**PROBLEM TO WORK ON**
Show only those lines of the entries where the string "fuel" is found.

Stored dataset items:
= Beginning of Section =

(** * dbmfview: the holdings worker of [src/index.js]

    A shallow embedding of the Cloudflare worker that downloads the DBMF
    holdings spreadsheet, looks up a daily change for every ticker, computes
    every holding's contribution and renders the sorted table, and of its
    earlier revision, which renders the holdings without quotes.

    Conventions of the embedding:
    - a JavaScript string is the list of its UTF-16 code units;
    - a JavaScript number is an IEEE 754 binary64 value, [spec_float] with
      precision 53 and maximal exponent 1024, computed with the operations
      of [SpecFloat];
    - a value that the worker reads from a cell of the spreadsheet or from
      a JSON body is a primitive value ([jsval]);
    - the network ([Network]), the spreadsheet parser and the clock are
      inputs; code that can throw runs in a small exception monad ([M])
      that also records the calls that leave the worker;
    - the built-in functions that the worker calls ([String], [parseFloat],
      [trim], [Array.prototype.sort], [Intl.NumberFormat],
      [encodeURIComponent], ...) are written out after ECMAScript. *)

From Stdlib Require Import ZArith NArith List Bool Lia String Ascii.
From Stdlib Require Import Permutation Sorted.
From Stdlib Require Import Floats.SpecFloat.
From stdpp Require Import base gmap list.

(** ** Strings *)

Module JsString.

Definition jsstring : Type := list N.

(** A string literal of the source, all of whose characters are ASCII. *)
Definition js (s : string) : jsstring :=
  List.map N_of_ascii (list_ascii_of_string s).

(** The double quote, U+0022. *)
Definition dq : N := 34%N.

Definition streq (s t : jsstring) : bool := bool_decide (s = t).

(** [A-Z] and [\d] of the regular expressions of the source. *)
Definition isUpper (c : N) : bool := (65 <=? c)%N && (c <=? 90)%N.
Definition isDigit (c : N) : bool := (48 <=? c)%N && (c <=? 57)%N.

(** WhiteSpace and LineTerminator of ECMAScript, which [trim] strips. *)
Definition isWhiteSpace (c : N) : bool :=
  ((9 <=? c)%N && (c <=? 13)%N)
  || (c =? 32)%N || (c =? 160)%N || (c =? 5760)%N
  || ((8192 <=? c)%N && (c <=? 8202)%N)
  || (c =? 8232)%N || (c =? 8233)%N || (c =? 8239)%N || (c =? 8287)%N
  || (c =? 12288)%N || (c =? 65279)%N.

Fixpoint trimStart (s : jsstring) : jsstring :=
  match s with
  | c :: s' => if isWhiteSpace c then trimStart s' else s
  | [] => []
  end.

Definition trimEnd (s : jsstring) : jsstring := rev (trimStart (rev s)).

(** [s.trim()] *)
Definition trim (s : jsstring) : jsstring := trimEnd (trimStart s).

(** [s.slice(i, j)] for [0 <= i <= j]. *)
Definition slice (i j : nat) (s : jsstring) : jsstring :=
  take (j - i) (drop i s).

Fixpoint startsWith (p s : jsstring) : bool :=
  match p, s with
  | [], _ => true
  | a :: p', b :: s' => (a =? b)%N && startsWith p' s'
  | _ :: _, [] => false
  end.

(** [s.replace(p, r)] with a string pattern: the first occurrence only. *)
Fixpoint replace (p r s : jsstring) : jsstring :=
  if startsWith p s then r ++ drop (length p) s
  else match s with
       | c :: s' => c :: replace p r s'
       | [] => []
       end.

(** [s.includes(p)] *)
Fixpoint includes (p s : jsstring) : bool :=
  startsWith p s ||
  match s with
  | _ :: s' => includes p s'
  | [] => false
  end.

(** Decimal numeral of a natural number, as [String] gives it for an
    integer below 10^21. *)
Fixpoint digitsOfN (fuel : nat) (n : N) (acc : jsstring) : jsstring :=
  match fuel with
  | O => acc
  | S fuel' =>
      let acc' := (48 + n mod 10)%N :: acc in
      if (n <? 10)%N then acc' else digitsOfN fuel' (n / 10)%N acc'
  end.

Definition decimal (n : N) : jsstring :=
  digitsOfN (S (N.to_nat (N.log2 n))) n [].

End JsString.
Import JsString.

(** ** Numbers *)

Module JsNumber.

Definition number : Type := spec_float.

Definition prec : Z := 53.
Definition emax : Z := 1024.

Definition NaN : number := S754_nan.
Definition zero : number := S754_zero false.

Definition add : number -> number -> number := SFadd prec emax.
Definition sub : number -> number -> number := SFsub prec emax.
Definition mul : number -> number -> number := SFmul prec emax.
Definition div : number -> number -> number := SFdiv prec emax.

(** [x < y], [x > y], [x <= y] and [x == y] on numbers; all are false
    when an operand is NaN. *)
Definition ltb (x y : number) : bool := SFltb x y.
Definition gtb (x y : number) : bool := SFltb y x.
Definition leb (x y : number) : bool := SFleb x y.
Definition eqb (x y : number) : bool := SFeqb x y.

Definition isNaN (x : number) : bool :=
  match x with S754_nan => true | _ => false end.

(** The representation invariant of a binary64 value: a finite value has
    its canonical mantissa and exponent. *)
Definition wellFormed (x : number) : Prop := valid_binary prec emax x = true.

(** The number nearest to the integer [z] (ties to even). *)
Definition ofZ (z : Z) : number := binary_normalize prec emax z 0 false.

(** The number nearest to [(-1)^neg * num / den] (ties to even). *)
Definition ofRatio (neg : bool) (num den : positive) : number :=
  let '(q, e, l) :=
    SFdiv_core_binary prec emax (Z.pos num) 0 (Z.pos den) 0 in
  binary_round_aux prec emax neg q e l.

(** The number nearest to [(-1)^neg * m * 10^e]: the value of a decimal
    literal with digits [m] and decimal exponent [e]. *)
Definition ofDecimal (neg : bool) (m : N) (e : Z) : number :=
  match m with
  | N0 => S754_zero neg
  | Npos p =>
      match e with
      | Zneg k => ofRatio neg p (10 ^ k)%positive
      | _ => ofRatio neg (p * Z.to_pos (10 ^ e))%positive 1
      end
  end.

(** The exact value [num / den] of the magnitude of a finite number. *)
Definition magnitude (m : positive) (e : Z) : positive * positive :=
  match e with
  | Zneg k => (m, (2 ^ k)%positive)
  | _ => ((m * Z.to_pos (2 ^ e))%positive, 1%positive)
  end.

End JsNumber.
Import JsNumber.

(** ** Conversions between strings and numbers *)

Module JsConv.

(** *** Reading a decimal literal *)

(** The digits at the head of [s]: their value on top of [acc], how many
    there are, and the rest of [s]. *)
Fixpoint scanDigits (acc : N) (cnt : nat) (s : jsstring)
  : N * nat * jsstring :=
  match s with
  | c :: s' =>
      if isDigit c then scanDigits (acc * 10 + (c - 48))%N (S cnt) s'
      else (acc, cnt, s)
  | [] => (acc, cnt, [])
  end.

(** ExponentPart: [e] or [E], an optional sign, at least one digit.
    Returns the exponent and the rest; a malformed exponent is not part
    of the literal. *)
Definition scanExponent (s : jsstring) : Z * jsstring :=
  match s with
  | c :: s1 =>
      if (c =? 101)%N || (c =? 69)%N then
        let '(neg, s2) :=
          match s1 with
          | d :: s2 =>
              if (d =? 45)%N then (true, s2)
              else if (d =? 43)%N then (false, s2)
              else (false, s1)
          | [] => (false, s1)
          end in
        let '(v, cnt, s3) := scanDigits 0 0 s2 in
        match cnt with
        | O => (0%Z, s)
        | S _ => ((if neg then - Z.of_N v else Z.of_N v)%Z, s3)
        end
      else (0%Z, s)
  | [] => (0%Z, s)
  end.

(** The longest prefix of [s] that is a StrUnsignedDecimalLiteral:
    its value with sign [neg], and the rest of [s]. *)
Definition scanUnsignedDecimal (neg : bool) (s : jsstring)
  : option (number * jsstring) :=
  if startsWith (js "Infinity") s then
    Some (S754_infinity neg, drop 8 s)
  else
    let '(ip, ni, s1) := scanDigits 0 0 s in
    let '(m, nf, s2) :=
      match s1 with
      | c :: s1' =>
          if (c =? 46)%N then scanDigits ip 0 s1' else (ip, O, s1)
      | [] => (ip, O, s1)
      end in
    match ni, nf with
    | O, O => None
    | _, _ =>
        let '(e, s3) := scanExponent s2 in
        Some (ofDecimal neg m (e - Z.of_nat nf), s3)
    end.

(** StrDecimalLiteral: an optional sign before the unsigned literal. *)
Definition scanDecimal (s : jsstring) : option (number * jsstring) :=
  match s with
  | c :: s' =>
      if (c =? 45)%N then scanUnsignedDecimal true s'
      else if (c =? 43)%N then scanUnsignedDecimal false s'
      else scanUnsignedDecimal false s
  | [] => None
  end.

(** [parseFloat(s)]: leading white space is skipped, the longest prefix
    that is a decimal literal is read, anything after it is ignored;
    NaN when there is no such prefix. *)
Definition parseFloat (s : jsstring) : number :=
  match scanDecimal (trimStart s) with
  | Some (v, _) => v
  | None => NaN
  end.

= End of Section =

**EXERCISE RESULT**
Fixpoint digitsOfN (fuel : nat) (n : N) (acc : jsstring) : jsstring :=
  match fuel with
  | S fuel' =>
      if (n <? 10)%N then acc' else digitsOfN fuel' (n / 10)%N acc'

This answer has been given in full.